START Source data

(** ** Building *)

(** With pools of their families the servers are always built. *)
Lemma build_servers_spec raw c leases plane p4 p6 w :
  compile raw = Ok c -> leases_ok leases -> is4 (prefix_addr (p_prefix p4)) = true ->
  match p6 with Some p => is6 (prefix_addr (p_prefix p)) = true /\ is4in6 (prefix_addr (p_prefix p)) = false | None => True end ->
  exists client dns, build_servers c (runtimeWithInterfaceDNS c leases) plane p4 p6 w = (Ok dns, w) /\
    forward_client (runtimeWithInterfaceDNS c leases) (MaxConcurrent (CDNS c)) = Ok client /\
    srv_runtime dns = MkRuntime (DNSTTL (CFakeIP c)) runtimeDNSQueryTimeout (Exclude (CFakeIP c)) (Some (fun domain => shouldFake domain plane)) client /\
    dc_Listen (srv_config dns) = Listen (CDNS c) /\ dc_UDP (srv_config dns) = true /\ dc_TCP (srv_config dns) = true.
Proof.
  intros Hc Hl H4 H6. destruct (forward_client_made raw c leases Hc Hl) as [client Hcl].
  pose proof (compiled_listener _ _ Hc) as (Hi4 & Hlo & _ & Hport & Hm & Hmtu & _ & Hbuf). pose proof (compiled_ttl _ _ Hc) as Ht.
  exists client. unfold build_servers. rewrite Hcl. cbn [map_err mbind result_bind]. unfold NewDualStack. cbn [dc_Listen dc_UDP dc_TCP dc_TTL dc_QueryTimeout dc_MaxConcurrent dc_ShouldFake].
  assert (ap_valid (Listen (CDNS c)) = true) as -> by (unfold ap_valid; by destruct (ap_addr (Listen (CDNS c)))). rewrite Hi4, Hlo. cbn [negb orb].
  replace (ap_port (Listen (CDNS c)) =? 0) with false by (symmetry; apply Z.eqb_neq; lia). cbn [guard_err andb].
  replace (DNSTTL (CFakeIP c) <=? 0) with false by (symmetry; apply Z.leb_gt; lia). cbn [guard_err].
  change (runtimeDNSQueryTimeout =? 0) with false. cbn iota. change (runtimeDNSQueryTimeout <? 0) with false. cbn [guard_err].
  replace ((MaxConcurrent (CDNS c) <=? 0) || (65536 <? MaxConcurrent (CDNS c))) with false by (symmetry; apply orb_false_iff; lia). cbn [guard_err].
  rewrite H4. cbn [negb guard_err].
  assert (match p6 with Some p => negb (is6 (prefix_addr (p_prefix p))) || is4in6 (prefix_addr (p_prefix p)) | None => false end = false) as ->.
  { destruct p6 as [p|]; [|done]. by destruct H6 as [-> ->]. }
  cbn [guard_err map_err mbind result_bind]. unfold Tun.NewBufferPool, Tun.PacketOffset.
  replace (4 + MTU (CTUN c) + 256 <=? 4) with false by (symmetry; apply Z.leb_gt; lia). cbn [guard_err].
  replace ((ConfigTypes.BufferPool (CTUN c) <? 2) || (4096 <? ConfigTypes.BufferPool (CTUN c))) with false by (symmetry; apply orb_false_iff; lia).
  cbn [guard_err map_err mbind result_bind]. eexists. split; [done|]. by split_and!.
Qed.

(** Everything else is built too: only the files and the library of the stack
    can fail. *)
Lemma build_spec b i c digest w : load (bs_Config b) = Ok (c, digest) -> leases_ok (bs_InterfaceDNS b) ->
  let '(r, w') := build unmarshal yaml_encode yaml_decode b i c digest w in
  match r with
  | Ok s => (opens c (pi_now i) w /\ pi_stack i = None) /\ runs (bs_Config b, bs_InterfaceDNS b) s /\
            (dc_Listen (srv_config (ws_dns s)) = Listen (CDNS c) /\ dc_UDP (srv_config (ws_dns s)) = true /\ dc_TCP (srv_config (ws_dns s)) = true) /\
            w' = with_parts (set_stack true (wk_parts w)) (with_files (wk_files w') w)
  | Err _ => ~ (opens c (pi_now i) w /\ pi_stack i = None) /\ w' = with_files (wk_files w') w
  end.
Proof.
  intros Hload Hl. destruct (loaded_compiled _ _ _ _ _ Hload) as [raw Hc]. unfold build, opens.
  pose proof (open_ipv4_spec raw c (pi_now i) w Hc) as H4. unfold act_bind.
  destruct (open_ipv4 _ _ _ c (pi_now i) w) as [[o4|e] w1]; cbn [fst snd is_ok]; [|split; [by intros [? _]|by apply H4]]. destruct H4 as [Hw1 H4].
  pose proof (open_ipv6_spec raw c (pi_now i) w1 Hc) as H6.
  destruct (open_ipv6 _ _ _ c (pi_now i) w1) as [[o6|e] w2]; cbn [fst snd is_ok].
  2: { split; [by intros [? _]|]. destruct H6 as [-> _]. rewrite Hw1. done. }
  destruct H6 as [Hw2 H6]. set (active6 := if bs_IPv6Enabled b then fst <$> o6 else None).
  destruct (plane_serves raw c (bs_InterfaceDNS b) (Some PoolIPv4) ((fun _ => PoolIPv6) <$> active6) Hc Hl) as (plane & g & Hp & Hlim & Hcur & Hg).
  unfold act_of. rewrite Hp. cbn [map_err].
  pose proof (compiled_listener _ _ Hc) as (_ & _ & _ & _ & _ & Hmtu & Hq & _). pose proof Hc as (_ & _ & _ & _ & _ & _ & _ & _ & _ & _ & Hsess & _)%compile_Ok.
  apply compileSessions_Ok in Hsess as (_ & _ & Hmax).
  assert (Netstack.check_config (Netstack.MkConfig (MTU (CTUN c)) (PacketQueue (CTUN c)) (MaxTCPFlows (CSessions c))) true true = Ok tt) as ->.
  { unfold Netstack.check_config, Netstack.IPv4MinimumSize. cbn.
    replace (MTU (CTUN c) <? 20) with false by (symmetry; apply Z.ltb_ge; lia). replace (PacketQueue (CTUN c) <=? 0) with false by (symmetry; apply Z.leb_gt; lia).
    replace (MaxTCPFlows (CSessions c) <=? 0) with false by (symmetry; apply Z.leb_gt; lia). done. }
  cbn [map_err]. destruct (pi_stack i) as [e|].
  { split; [by intros [_ ?]|]. rewrite Hw2, Hw1. done. }
  unfold on_parts, update. edestruct (build_servers_spec raw c (bs_InterfaceDNS b) plane o4.1 active6) as (client & dns & Hb & Hcl & Hrt & Hcfg); [done|done|done| |].
  { unfold active6. destruct (bs_IPv6Enabled b), o6 as [o6|]; cbn; done. }
  rewrite Hb. cbn [act_ret]. split; [done|]. split.
  - split; cbn; try done; [by exists g|]. eexists _, client. by split_and!.
  - split; [exact Hcfg|]. rewrite Hw2, Hw1. done.
Qed.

END Source data

What is required:
Please repeat the whole listing above, keeping every line exactly as it reads.

The completed task:
(** ** Building *)

(** With pools of their families the servers are always built. *)
Lemma build_servers_spec raw c leases plane p4 p6 w :
  compile raw = Ok c -> leases_ok leases -> is4 (prefix_addr (p_prefix p4)) = true ->
  match p6 with Some p => is6 (prefix_addr (p_prefix p)) = true /\ is4in6 (prefix_addr (p_prefix p)) = false | None => True end ->
  exists client dns, build_servers c (runtimeWithInterfaceDNS c leases) plane p4 p6 w = (Ok dns, w) /\
    forward_client (runtimeWithInterfaceDNS c leases) (MaxConcurrent (CDNS c)) = Ok client /\
    srv_runtime dns = MkRuntime (DNSTTL (CFakeIP c)) runtimeDNSQueryTimeout (Exclude (CFakeIP c)) (Some (fun domain => shouldFake domain plane)) client /\
    dc_Listen (srv_config dns) = Listen (CDNS c) /\ dc_UDP (srv_config dns) = true /\ dc_TCP (srv_config dns) = true.
Proof.
  intros Hc Hl H4 H6. destruct (forward_client_made raw c leases Hc Hl) as [client Hcl].
  pose proof (compiled_listener _ _ Hc) as (Hi4 & Hlo & _ & Hport & Hm & Hmtu & _ & Hbuf). pose proof (compiled_ttl _ _ Hc) as Ht.
  exists client. unfold build_servers. rewrite Hcl. cbn [map_err mbind result_bind]. unfold NewDualStack. cbn [dc_Listen dc_UDP dc_TCP dc_TTL dc_QueryTimeout dc_MaxConcurrent dc_ShouldFake].
  assert (ap_valid (Listen (CDNS c)) = true) as -> by (unfold ap_valid; by destruct (ap_addr (Listen (CDNS c)))). rewrite Hi4, Hlo. cbn [negb orb].
  replace (ap_port (Listen (CDNS c)) =? 0) with false by (symmetry; apply Z.eqb_neq; lia). cbn [guard_err andb].
  replace (DNSTTL (CFakeIP c) <=? 0) with false by (symmetry; apply Z.leb_gt; lia). cbn [guard_err].
  change (runtimeDNSQueryTimeout =? 0) with false. cbn iota. change (runtimeDNSQueryTimeout <? 0) with false. cbn [guard_err].
  replace ((MaxConcurrent (CDNS c) <=? 0) || (65536 <? MaxConcurrent (CDNS c))) with false by (symmetry; apply orb_false_iff; lia). cbn [guard_err].
  rewrite H4. cbn [negb guard_err].
  assert (match p6 with Some p => negb (is6 (prefix_addr (p_prefix p))) || is4in6 (prefix_addr (p_prefix p)) | None => false end = false) as ->.
  { destruct p6 as [p|]; [|done]. by destruct H6 as [-> ->]. }
  cbn [guard_err map_err mbind result_bind]. unfold Tun.NewBufferPool, Tun.PacketOffset.
  replace (4 + MTU (CTUN c) + 256 <=? 4) with false by (symmetry; apply Z.leb_gt; lia). cbn [guard_err].
  replace ((ConfigTypes.BufferPool (CTUN c) <? 2) || (4096 <? ConfigTypes.BufferPool (CTUN c))) with false by (symmetry; apply orb_false_iff; lia).
  cbn [guard_err map_err mbind result_bind]. eexists. split; [done|]. by split_and!.
Qed.

(** Everything else is built too: only the files and the library of the stack
    can fail. *)
Lemma build_spec b i c digest w : load (bs_Config b) = Ok (c, digest) -> leases_ok (bs_InterfaceDNS b) ->
  let '(r, w') := build unmarshal yaml_encode yaml_decode b i c digest w in
  match r with
  | Ok s => (opens c (pi_now i) w /\ pi_stack i = None) /\ runs (bs_Config b, bs_InterfaceDNS b) s /\
            (dc_Listen (srv_config (ws_dns s)) = Listen (CDNS c) /\ dc_UDP (srv_config (ws_dns s)) = true /\ dc_TCP (srv_config (ws_dns s)) = true) /\
            w' = with_parts (set_stack true (wk_parts w)) (with_files (wk_files w') w)
  | Err _ => ~ (opens c (pi_now i) w /\ pi_stack i = None) /\ w' = with_files (wk_files w') w
  end.
Proof.
  intros Hload Hl. destruct (loaded_compiled _ _ _ _ _ Hload) as [raw Hc]. unfold build, opens.
  pose proof (open_ipv4_spec raw c (pi_now i) w Hc) as H4. unfold act_bind.
  destruct (open_ipv4 _ _ _ c (pi_now i) w) as [[o4|e] w1]; cbn [fst snd is_ok]; [|split; [by intros [? _]|by apply H4]]. destruct H4 as [Hw1 H4].
  pose proof (open_ipv6_spec raw c (pi_now i) w1 Hc) as H6.
  destruct (open_ipv6 _ _ _ c (pi_now i) w1) as [[o6|e] w2]; cbn [fst snd is_ok].
  2: { split; [by intros [? _]|]. destruct H6 as [-> _]. rewrite Hw1. done. }
  destruct H6 as [Hw2 H6]. set (active6 := if bs_IPv6Enabled b then fst <$> o6 else None).
  destruct (plane_serves raw c (bs_InterfaceDNS b) (Some PoolIPv4) ((fun _ => PoolIPv6) <$> active6) Hc Hl) as (plane & g & Hp & Hlim & Hcur & Hg).
  unfold act_of. rewrite Hp. cbn [map_err].
  pose proof (compiled_listener _ _ Hc) as (_ & _ & _ & _ & _ & Hmtu & Hq & _). pose proof Hc as (_ & _ & _ & _ & _ & _ & _ & _ & _ & _ & Hsess & _)%compile_Ok.
  apply compileSessions_Ok in Hsess as (_ & _ & Hmax).
  assert (Netstack.check_config (Netstack.MkConfig (MTU (CTUN c)) (PacketQueue (CTUN c)) (MaxTCPFlows (CSessions c))) true true = Ok tt) as ->.
  { unfold Netstack.check_config, Netstack.IPv4MinimumSize. cbn.
    replace (MTU (CTUN c) <? 20) with false by (symmetry; apply Z.ltb_ge; lia). replace (PacketQueue (CTUN c) <=? 0) with false by (symmetry; apply Z.leb_gt; lia).
    replace (MaxTCPFlows (CSessions c) <=? 0) with false by (symmetry; apply Z.leb_gt; lia). done. }
  cbn [map_err]. destruct (pi_stack i) as [e|].
  { split; [by intros [_ ?]|]. rewrite Hw2, Hw1. done. }
  unfold on_parts, update. edestruct (build_servers_spec raw c (bs_InterfaceDNS b) plane o4.1 active6) as (client & dns & Hb & Hcl & Hrt & Hcfg); [done|done|done| |].
  { unfold active6. destruct (bs_IPv6Enabled b), o6 as [o6|]; cbn; done. }
  rewrite Hb. cbn [act_ret]. split; [done|]. split.
  - split; cbn; try done; [by exists g|]. eexists _, client. by split_and!.
  - split; [exact Hcfg|]. rewrite Hw2, Hw1. done.
Qed.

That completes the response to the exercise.